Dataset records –
----

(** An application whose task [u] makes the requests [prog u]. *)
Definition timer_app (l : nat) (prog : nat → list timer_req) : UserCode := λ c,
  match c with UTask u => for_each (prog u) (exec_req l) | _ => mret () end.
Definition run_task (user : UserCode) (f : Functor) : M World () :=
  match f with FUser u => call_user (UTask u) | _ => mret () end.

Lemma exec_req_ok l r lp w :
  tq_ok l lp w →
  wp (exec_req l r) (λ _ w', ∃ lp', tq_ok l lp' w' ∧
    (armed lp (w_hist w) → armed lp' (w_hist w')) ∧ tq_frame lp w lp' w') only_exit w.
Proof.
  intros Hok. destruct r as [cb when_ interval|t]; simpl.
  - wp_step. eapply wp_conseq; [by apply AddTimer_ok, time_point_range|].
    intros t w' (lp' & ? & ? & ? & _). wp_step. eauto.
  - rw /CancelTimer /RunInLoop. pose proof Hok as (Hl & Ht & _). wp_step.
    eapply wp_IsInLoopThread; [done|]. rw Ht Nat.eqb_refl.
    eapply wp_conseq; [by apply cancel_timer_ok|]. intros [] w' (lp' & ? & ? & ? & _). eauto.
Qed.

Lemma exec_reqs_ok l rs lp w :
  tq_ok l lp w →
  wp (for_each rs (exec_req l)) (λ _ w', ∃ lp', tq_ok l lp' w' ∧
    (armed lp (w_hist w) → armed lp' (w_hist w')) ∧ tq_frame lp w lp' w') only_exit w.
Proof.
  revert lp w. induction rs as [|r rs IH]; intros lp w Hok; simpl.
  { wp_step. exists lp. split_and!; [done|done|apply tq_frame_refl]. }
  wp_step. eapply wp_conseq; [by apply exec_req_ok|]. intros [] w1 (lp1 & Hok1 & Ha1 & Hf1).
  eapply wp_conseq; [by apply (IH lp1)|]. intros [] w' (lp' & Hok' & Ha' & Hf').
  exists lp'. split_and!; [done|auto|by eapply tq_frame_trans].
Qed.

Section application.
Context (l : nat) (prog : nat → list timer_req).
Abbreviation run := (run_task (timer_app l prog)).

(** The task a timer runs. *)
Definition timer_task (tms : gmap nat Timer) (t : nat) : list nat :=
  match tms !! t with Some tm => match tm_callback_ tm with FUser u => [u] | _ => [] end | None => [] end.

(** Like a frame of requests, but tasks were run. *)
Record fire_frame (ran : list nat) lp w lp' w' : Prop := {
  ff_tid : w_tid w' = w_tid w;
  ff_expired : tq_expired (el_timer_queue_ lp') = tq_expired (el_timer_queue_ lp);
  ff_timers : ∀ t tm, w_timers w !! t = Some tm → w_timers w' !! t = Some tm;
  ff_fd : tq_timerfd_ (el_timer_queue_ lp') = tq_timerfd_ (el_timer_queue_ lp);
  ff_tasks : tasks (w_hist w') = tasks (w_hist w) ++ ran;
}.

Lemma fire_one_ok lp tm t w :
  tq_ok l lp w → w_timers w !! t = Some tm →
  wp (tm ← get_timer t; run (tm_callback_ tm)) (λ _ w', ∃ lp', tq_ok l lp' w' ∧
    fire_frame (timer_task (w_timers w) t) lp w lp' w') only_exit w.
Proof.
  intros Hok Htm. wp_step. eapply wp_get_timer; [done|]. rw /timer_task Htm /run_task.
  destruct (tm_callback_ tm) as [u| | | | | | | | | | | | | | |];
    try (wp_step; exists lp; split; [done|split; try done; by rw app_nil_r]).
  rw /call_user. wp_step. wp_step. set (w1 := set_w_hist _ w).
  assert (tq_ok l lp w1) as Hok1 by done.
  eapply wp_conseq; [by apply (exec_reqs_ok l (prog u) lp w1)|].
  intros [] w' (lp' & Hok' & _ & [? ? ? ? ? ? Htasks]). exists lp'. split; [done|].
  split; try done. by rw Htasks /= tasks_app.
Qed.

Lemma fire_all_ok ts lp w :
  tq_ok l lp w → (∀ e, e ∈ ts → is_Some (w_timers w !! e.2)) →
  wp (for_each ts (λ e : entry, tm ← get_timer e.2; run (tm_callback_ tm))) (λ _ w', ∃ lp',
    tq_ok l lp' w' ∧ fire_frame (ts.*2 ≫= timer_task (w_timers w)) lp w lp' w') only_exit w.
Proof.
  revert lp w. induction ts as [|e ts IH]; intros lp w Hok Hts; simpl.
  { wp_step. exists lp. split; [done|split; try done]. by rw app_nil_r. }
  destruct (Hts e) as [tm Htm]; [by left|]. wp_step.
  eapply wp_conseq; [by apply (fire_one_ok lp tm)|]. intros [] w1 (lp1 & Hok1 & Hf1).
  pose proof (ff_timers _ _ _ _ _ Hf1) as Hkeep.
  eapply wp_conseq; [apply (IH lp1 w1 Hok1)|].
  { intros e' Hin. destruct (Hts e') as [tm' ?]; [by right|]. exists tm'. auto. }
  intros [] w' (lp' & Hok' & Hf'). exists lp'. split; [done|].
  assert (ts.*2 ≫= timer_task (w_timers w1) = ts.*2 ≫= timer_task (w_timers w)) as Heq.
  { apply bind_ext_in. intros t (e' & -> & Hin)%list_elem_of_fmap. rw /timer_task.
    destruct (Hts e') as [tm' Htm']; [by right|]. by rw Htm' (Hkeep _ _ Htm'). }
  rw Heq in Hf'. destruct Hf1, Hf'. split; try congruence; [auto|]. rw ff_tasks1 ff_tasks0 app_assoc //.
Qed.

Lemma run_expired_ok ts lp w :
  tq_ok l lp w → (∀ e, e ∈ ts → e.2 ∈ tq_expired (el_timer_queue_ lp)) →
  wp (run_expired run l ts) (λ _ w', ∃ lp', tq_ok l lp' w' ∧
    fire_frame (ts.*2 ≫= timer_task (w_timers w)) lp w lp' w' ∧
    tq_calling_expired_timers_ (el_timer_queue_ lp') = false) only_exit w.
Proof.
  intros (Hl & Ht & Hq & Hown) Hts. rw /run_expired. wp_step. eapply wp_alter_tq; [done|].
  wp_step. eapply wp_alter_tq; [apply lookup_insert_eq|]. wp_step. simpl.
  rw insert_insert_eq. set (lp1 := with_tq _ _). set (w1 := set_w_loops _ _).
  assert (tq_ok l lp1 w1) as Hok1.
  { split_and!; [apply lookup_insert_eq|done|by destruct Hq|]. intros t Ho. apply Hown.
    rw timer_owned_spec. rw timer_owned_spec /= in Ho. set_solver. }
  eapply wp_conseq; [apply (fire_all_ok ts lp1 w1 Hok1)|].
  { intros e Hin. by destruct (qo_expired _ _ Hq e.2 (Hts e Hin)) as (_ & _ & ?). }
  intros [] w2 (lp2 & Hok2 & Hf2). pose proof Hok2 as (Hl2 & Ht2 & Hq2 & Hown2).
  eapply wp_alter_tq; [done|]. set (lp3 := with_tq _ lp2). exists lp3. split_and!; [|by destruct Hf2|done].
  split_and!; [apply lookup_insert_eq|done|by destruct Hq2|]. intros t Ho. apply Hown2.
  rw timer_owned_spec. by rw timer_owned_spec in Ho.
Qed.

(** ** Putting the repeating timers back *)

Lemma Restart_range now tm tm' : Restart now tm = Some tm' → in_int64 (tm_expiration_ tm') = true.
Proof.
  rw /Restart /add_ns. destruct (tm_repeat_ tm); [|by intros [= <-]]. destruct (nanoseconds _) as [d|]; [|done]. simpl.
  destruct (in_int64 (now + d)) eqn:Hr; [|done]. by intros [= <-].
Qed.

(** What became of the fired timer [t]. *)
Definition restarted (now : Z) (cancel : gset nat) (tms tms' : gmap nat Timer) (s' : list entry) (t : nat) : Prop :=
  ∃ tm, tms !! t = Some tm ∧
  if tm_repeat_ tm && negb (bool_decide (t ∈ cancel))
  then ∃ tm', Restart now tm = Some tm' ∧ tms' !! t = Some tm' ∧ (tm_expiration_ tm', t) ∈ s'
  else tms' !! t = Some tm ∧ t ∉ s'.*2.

----

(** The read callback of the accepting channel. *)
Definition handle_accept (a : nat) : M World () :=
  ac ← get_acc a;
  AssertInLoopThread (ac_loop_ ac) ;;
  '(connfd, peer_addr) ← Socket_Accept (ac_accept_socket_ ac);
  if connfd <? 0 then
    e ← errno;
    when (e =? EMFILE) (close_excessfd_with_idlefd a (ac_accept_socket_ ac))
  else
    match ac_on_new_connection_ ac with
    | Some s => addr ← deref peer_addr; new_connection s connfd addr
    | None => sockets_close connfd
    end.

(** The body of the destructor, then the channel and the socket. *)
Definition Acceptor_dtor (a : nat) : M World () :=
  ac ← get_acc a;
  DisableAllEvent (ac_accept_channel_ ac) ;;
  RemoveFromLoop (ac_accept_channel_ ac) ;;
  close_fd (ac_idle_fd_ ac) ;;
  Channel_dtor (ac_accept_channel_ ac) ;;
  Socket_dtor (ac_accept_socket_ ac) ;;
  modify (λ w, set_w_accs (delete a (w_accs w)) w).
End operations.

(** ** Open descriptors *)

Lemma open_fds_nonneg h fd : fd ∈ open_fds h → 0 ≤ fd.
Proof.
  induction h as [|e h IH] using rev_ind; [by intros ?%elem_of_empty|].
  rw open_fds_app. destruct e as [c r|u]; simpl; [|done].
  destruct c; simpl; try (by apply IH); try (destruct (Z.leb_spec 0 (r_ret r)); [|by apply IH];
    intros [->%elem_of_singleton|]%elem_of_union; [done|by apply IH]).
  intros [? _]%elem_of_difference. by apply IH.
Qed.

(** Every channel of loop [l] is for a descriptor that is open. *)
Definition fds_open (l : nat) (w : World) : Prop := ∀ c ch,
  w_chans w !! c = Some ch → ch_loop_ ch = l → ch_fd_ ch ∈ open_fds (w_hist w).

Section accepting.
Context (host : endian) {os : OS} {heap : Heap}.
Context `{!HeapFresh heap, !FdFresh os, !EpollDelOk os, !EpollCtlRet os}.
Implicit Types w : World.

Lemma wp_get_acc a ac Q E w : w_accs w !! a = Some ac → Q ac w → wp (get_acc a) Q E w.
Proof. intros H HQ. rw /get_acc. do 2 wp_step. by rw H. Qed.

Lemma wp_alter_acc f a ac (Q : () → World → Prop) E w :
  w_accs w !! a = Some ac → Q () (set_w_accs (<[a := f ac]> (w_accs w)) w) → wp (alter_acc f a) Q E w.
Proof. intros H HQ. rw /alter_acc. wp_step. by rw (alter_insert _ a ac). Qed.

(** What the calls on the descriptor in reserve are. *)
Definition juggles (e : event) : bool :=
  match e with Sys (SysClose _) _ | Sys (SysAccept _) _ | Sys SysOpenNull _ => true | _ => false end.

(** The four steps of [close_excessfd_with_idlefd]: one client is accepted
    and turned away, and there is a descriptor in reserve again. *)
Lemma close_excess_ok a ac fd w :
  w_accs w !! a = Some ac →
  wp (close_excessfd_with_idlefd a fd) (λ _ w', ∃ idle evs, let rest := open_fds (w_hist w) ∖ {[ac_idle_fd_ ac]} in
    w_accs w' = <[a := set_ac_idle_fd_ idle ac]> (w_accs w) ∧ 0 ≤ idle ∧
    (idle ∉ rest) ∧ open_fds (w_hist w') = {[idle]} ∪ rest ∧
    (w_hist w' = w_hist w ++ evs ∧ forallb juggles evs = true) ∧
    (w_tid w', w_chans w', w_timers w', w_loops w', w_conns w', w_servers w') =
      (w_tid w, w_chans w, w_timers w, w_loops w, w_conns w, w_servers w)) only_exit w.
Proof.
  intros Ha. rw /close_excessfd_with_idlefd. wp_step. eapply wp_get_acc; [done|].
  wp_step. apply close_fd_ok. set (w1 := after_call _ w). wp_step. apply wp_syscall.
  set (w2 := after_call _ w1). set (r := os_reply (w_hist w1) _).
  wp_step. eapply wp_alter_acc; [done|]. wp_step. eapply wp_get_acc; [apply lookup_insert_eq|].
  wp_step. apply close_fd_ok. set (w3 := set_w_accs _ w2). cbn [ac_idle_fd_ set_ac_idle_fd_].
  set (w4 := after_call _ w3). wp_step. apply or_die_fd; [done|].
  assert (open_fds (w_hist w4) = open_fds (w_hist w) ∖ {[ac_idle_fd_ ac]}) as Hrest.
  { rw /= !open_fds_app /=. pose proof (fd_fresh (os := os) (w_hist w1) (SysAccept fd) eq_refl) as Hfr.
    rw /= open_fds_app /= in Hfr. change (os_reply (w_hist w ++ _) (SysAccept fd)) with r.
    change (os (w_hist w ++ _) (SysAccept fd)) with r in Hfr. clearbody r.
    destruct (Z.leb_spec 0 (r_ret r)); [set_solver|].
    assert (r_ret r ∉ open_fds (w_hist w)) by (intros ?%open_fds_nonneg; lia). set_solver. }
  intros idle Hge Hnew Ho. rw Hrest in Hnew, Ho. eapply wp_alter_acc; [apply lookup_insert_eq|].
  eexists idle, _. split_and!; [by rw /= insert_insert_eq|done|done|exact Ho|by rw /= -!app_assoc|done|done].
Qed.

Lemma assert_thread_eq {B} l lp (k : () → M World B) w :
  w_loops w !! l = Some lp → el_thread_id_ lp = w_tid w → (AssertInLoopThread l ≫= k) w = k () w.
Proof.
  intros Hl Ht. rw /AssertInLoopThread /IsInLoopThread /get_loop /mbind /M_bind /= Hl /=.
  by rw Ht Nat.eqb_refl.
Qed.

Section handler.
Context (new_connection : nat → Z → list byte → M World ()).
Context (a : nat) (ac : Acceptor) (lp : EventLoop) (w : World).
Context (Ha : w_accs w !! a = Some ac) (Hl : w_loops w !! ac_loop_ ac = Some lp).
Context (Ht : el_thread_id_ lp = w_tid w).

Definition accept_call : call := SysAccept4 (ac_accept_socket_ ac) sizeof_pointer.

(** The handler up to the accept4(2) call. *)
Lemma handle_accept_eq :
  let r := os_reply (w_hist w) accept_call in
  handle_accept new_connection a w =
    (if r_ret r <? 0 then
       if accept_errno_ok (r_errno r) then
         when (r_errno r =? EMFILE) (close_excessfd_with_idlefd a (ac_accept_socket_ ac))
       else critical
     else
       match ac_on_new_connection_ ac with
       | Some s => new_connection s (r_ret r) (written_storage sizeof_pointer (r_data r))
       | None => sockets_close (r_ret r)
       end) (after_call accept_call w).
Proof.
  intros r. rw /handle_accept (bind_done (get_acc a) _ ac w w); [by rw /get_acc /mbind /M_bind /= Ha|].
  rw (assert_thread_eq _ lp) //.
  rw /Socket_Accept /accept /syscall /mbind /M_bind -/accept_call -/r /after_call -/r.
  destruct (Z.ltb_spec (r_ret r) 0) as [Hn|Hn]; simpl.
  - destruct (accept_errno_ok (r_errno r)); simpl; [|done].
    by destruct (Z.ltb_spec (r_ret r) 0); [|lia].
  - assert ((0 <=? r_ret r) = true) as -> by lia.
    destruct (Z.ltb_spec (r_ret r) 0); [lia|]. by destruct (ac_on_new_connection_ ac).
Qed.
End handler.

----

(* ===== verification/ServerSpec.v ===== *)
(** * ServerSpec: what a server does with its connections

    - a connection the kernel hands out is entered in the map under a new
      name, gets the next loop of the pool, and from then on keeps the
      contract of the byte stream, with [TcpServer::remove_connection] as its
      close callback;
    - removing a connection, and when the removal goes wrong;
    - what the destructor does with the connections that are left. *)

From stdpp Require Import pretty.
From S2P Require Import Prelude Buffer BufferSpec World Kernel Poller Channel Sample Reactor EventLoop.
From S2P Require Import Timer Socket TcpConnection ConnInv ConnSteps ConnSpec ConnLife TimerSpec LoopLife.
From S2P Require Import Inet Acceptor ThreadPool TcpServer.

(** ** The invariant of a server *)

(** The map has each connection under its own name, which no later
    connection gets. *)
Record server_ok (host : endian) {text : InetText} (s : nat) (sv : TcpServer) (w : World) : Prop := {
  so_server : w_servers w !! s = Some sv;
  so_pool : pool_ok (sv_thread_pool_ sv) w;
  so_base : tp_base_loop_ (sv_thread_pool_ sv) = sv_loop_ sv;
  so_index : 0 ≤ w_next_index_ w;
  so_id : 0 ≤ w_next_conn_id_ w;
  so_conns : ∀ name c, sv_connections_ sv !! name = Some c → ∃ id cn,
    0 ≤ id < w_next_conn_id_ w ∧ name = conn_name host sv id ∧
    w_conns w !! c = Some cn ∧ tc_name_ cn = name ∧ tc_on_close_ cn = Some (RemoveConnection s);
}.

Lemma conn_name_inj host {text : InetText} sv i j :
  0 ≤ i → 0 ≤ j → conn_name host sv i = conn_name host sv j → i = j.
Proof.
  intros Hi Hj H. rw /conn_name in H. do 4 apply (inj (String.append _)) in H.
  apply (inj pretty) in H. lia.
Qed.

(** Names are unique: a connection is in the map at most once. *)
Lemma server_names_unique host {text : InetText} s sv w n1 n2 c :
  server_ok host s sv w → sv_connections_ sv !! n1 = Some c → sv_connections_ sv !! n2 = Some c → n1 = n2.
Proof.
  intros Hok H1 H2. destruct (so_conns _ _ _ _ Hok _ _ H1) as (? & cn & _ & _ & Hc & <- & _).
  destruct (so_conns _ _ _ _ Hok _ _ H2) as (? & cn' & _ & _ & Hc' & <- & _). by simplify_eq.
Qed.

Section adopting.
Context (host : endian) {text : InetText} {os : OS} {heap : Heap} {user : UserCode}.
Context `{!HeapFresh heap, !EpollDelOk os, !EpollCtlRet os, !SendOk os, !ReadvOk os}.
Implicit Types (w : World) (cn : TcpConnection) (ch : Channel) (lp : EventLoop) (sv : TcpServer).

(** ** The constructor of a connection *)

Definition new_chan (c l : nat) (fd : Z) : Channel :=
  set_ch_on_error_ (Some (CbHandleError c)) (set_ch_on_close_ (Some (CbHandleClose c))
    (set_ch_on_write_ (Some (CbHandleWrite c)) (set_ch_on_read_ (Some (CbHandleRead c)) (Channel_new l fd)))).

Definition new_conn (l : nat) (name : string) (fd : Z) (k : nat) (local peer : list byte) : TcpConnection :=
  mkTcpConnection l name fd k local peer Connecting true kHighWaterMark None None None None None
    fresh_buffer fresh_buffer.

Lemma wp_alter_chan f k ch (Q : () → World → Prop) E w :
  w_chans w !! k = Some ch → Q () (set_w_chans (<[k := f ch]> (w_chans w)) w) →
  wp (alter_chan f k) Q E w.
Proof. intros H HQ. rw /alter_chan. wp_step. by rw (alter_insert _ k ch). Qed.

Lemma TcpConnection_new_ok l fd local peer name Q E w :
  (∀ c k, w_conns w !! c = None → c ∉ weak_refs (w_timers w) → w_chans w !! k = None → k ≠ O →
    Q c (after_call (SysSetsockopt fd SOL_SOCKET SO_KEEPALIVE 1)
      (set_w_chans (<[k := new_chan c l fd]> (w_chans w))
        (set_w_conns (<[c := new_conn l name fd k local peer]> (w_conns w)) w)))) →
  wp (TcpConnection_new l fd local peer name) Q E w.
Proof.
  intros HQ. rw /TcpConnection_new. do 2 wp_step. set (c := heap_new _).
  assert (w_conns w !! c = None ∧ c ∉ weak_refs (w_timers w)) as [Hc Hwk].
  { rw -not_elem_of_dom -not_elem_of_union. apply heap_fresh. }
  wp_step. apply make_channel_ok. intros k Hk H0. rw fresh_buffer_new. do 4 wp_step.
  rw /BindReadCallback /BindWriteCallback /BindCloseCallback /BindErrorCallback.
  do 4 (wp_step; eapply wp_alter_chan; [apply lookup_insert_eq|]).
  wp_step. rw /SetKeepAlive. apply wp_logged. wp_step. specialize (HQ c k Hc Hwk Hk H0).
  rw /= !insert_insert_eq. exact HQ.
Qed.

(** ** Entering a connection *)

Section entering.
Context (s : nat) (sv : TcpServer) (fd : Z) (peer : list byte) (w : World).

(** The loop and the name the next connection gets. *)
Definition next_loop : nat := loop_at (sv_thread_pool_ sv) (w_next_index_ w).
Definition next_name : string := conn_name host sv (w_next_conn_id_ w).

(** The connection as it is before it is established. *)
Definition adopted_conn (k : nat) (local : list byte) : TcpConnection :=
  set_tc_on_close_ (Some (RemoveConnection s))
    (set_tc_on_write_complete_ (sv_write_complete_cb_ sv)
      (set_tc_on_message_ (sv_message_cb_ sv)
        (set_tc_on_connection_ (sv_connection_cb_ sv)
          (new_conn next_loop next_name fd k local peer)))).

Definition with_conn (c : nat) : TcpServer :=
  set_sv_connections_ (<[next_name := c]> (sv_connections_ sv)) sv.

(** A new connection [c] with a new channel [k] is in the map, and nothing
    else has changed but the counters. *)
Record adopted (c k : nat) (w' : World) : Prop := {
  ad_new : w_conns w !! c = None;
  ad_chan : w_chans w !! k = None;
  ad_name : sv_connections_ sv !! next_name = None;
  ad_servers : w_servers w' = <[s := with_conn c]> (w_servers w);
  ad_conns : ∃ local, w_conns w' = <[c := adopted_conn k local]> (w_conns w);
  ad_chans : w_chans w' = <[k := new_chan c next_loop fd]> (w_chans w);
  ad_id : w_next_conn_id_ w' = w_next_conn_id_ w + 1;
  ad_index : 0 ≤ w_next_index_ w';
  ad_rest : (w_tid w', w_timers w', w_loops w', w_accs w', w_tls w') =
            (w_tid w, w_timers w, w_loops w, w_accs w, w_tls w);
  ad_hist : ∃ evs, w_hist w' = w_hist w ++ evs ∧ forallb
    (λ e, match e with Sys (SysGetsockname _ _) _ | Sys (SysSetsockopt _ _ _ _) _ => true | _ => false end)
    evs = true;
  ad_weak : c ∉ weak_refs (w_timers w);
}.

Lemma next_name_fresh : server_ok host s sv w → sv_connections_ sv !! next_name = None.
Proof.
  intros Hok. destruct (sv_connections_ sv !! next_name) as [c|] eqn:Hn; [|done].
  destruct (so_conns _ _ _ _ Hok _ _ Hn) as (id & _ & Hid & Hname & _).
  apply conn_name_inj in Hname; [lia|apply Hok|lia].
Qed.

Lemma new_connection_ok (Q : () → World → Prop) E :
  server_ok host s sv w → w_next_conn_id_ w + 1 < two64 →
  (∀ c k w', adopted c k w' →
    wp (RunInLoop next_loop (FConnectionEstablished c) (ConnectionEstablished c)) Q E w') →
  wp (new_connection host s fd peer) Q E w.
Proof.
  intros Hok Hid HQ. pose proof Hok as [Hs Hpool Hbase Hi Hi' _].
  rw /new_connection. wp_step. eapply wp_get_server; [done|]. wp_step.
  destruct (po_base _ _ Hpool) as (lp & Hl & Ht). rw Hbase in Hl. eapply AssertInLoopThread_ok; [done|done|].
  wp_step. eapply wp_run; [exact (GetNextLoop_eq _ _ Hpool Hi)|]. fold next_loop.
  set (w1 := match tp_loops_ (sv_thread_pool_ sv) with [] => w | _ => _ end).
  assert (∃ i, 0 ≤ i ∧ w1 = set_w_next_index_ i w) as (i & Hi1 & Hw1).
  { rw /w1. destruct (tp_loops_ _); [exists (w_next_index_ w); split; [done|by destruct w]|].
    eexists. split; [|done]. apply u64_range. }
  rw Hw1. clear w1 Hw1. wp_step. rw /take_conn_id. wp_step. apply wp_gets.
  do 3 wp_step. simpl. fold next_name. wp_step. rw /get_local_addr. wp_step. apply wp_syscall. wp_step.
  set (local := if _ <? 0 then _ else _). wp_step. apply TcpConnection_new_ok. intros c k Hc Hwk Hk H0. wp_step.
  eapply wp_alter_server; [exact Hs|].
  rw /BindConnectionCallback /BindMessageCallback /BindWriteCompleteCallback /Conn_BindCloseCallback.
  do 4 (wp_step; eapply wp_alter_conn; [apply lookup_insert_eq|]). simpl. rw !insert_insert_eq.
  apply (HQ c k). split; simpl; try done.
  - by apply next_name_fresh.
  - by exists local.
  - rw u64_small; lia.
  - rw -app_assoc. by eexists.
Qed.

----

In the entries above, find the line holding "destruct (tm_callback_ tm)" and the line holding "intros (Hl &"; print both of them and every line between, exactly, and nothing else.

Answer below –
  destruct (tm_callback_ tm) as [u| | | | | | | | | | | | | | |];
    try (wp_step; exists lp; split; [done|split; try done; by rw app_nil_r]).
  rw /call_user. wp_step. wp_step. set (w1 := set_w_hist _ w).
  assert (tq_ok l lp w1) as Hok1 by done.
  eapply wp_conseq; [by apply (exec_reqs_ok l (prog u) lp w1)|].
  intros [] w' (lp' & Hok' & _ & [? ? ? ? ? ? Htasks]). exists lp'. split; [done|].
  split; try done. by rw Htasks /= tasks_app.
Qed.

Lemma fire_all_ok ts lp w :
  tq_ok l lp w → (∀ e, e ∈ ts → is_Some (w_timers w !! e.2)) →
  wp (for_each ts (λ e : entry, tm ← get_timer e.2; run (tm_callback_ tm))) (λ _ w', ∃ lp',
    tq_ok l lp' w' ∧ fire_frame (ts.*2 ≫= timer_task (w_timers w)) lp w lp' w') only_exit w.
Proof.
  revert lp w. induction ts as [|e ts IH]; intros lp w Hok Hts; simpl.
  { wp_step. exists lp. split; [done|split; try done]. by rw app_nil_r. }
  destruct (Hts e) as [tm Htm]; [by left|]. wp_step.
  eapply wp_conseq; [by apply (fire_one_ok lp tm)|]. intros [] w1 (lp1 & Hok1 & Hf1).
  pose proof (ff_timers _ _ _ _ _ Hf1) as Hkeep.
  eapply wp_conseq; [apply (IH lp1 w1 Hok1)|].
  { intros e' Hin. destruct (Hts e') as [tm' ?]; [by right|]. exists tm'. auto. }
  intros [] w' (lp' & Hok' & Hf'). exists lp'. split; [done|].
  assert (ts.*2 ≫= timer_task (w_timers w1) = ts.*2 ≫= timer_task (w_timers w)) as Heq.
  { apply bind_ext_in. intros t (e' & -> & Hin)%list_elem_of_fmap. rw /timer_task.
    destruct (Hts e') as [tm' Htm']; [by right|]. by rw Htm' (Hkeep _ _ Htm'). }
  rw Heq in Hf'. destruct Hf1, Hf'. split; try congruence; [auto|]. rw ff_tasks1 ff_tasks0 app_assoc //.
Qed.

Lemma run_expired_ok ts lp w :
  tq_ok l lp w → (∀ e, e ∈ ts → e.2 ∈ tq_expired (el_timer_queue_ lp)) →
  wp (run_expired run l ts) (λ _ w', ∃ lp', tq_ok l lp' w' ∧
    fire_frame (ts.*2 ≫= timer_task (w_timers w)) lp w lp' w' ∧
    tq_calling_expired_timers_ (el_timer_queue_ lp') = false) only_exit w.
Proof.
  intros (Hl & Ht & Hq & Hown) Hts. rw /run_expired. wp_step. eapply wp_alter_tq; [done|].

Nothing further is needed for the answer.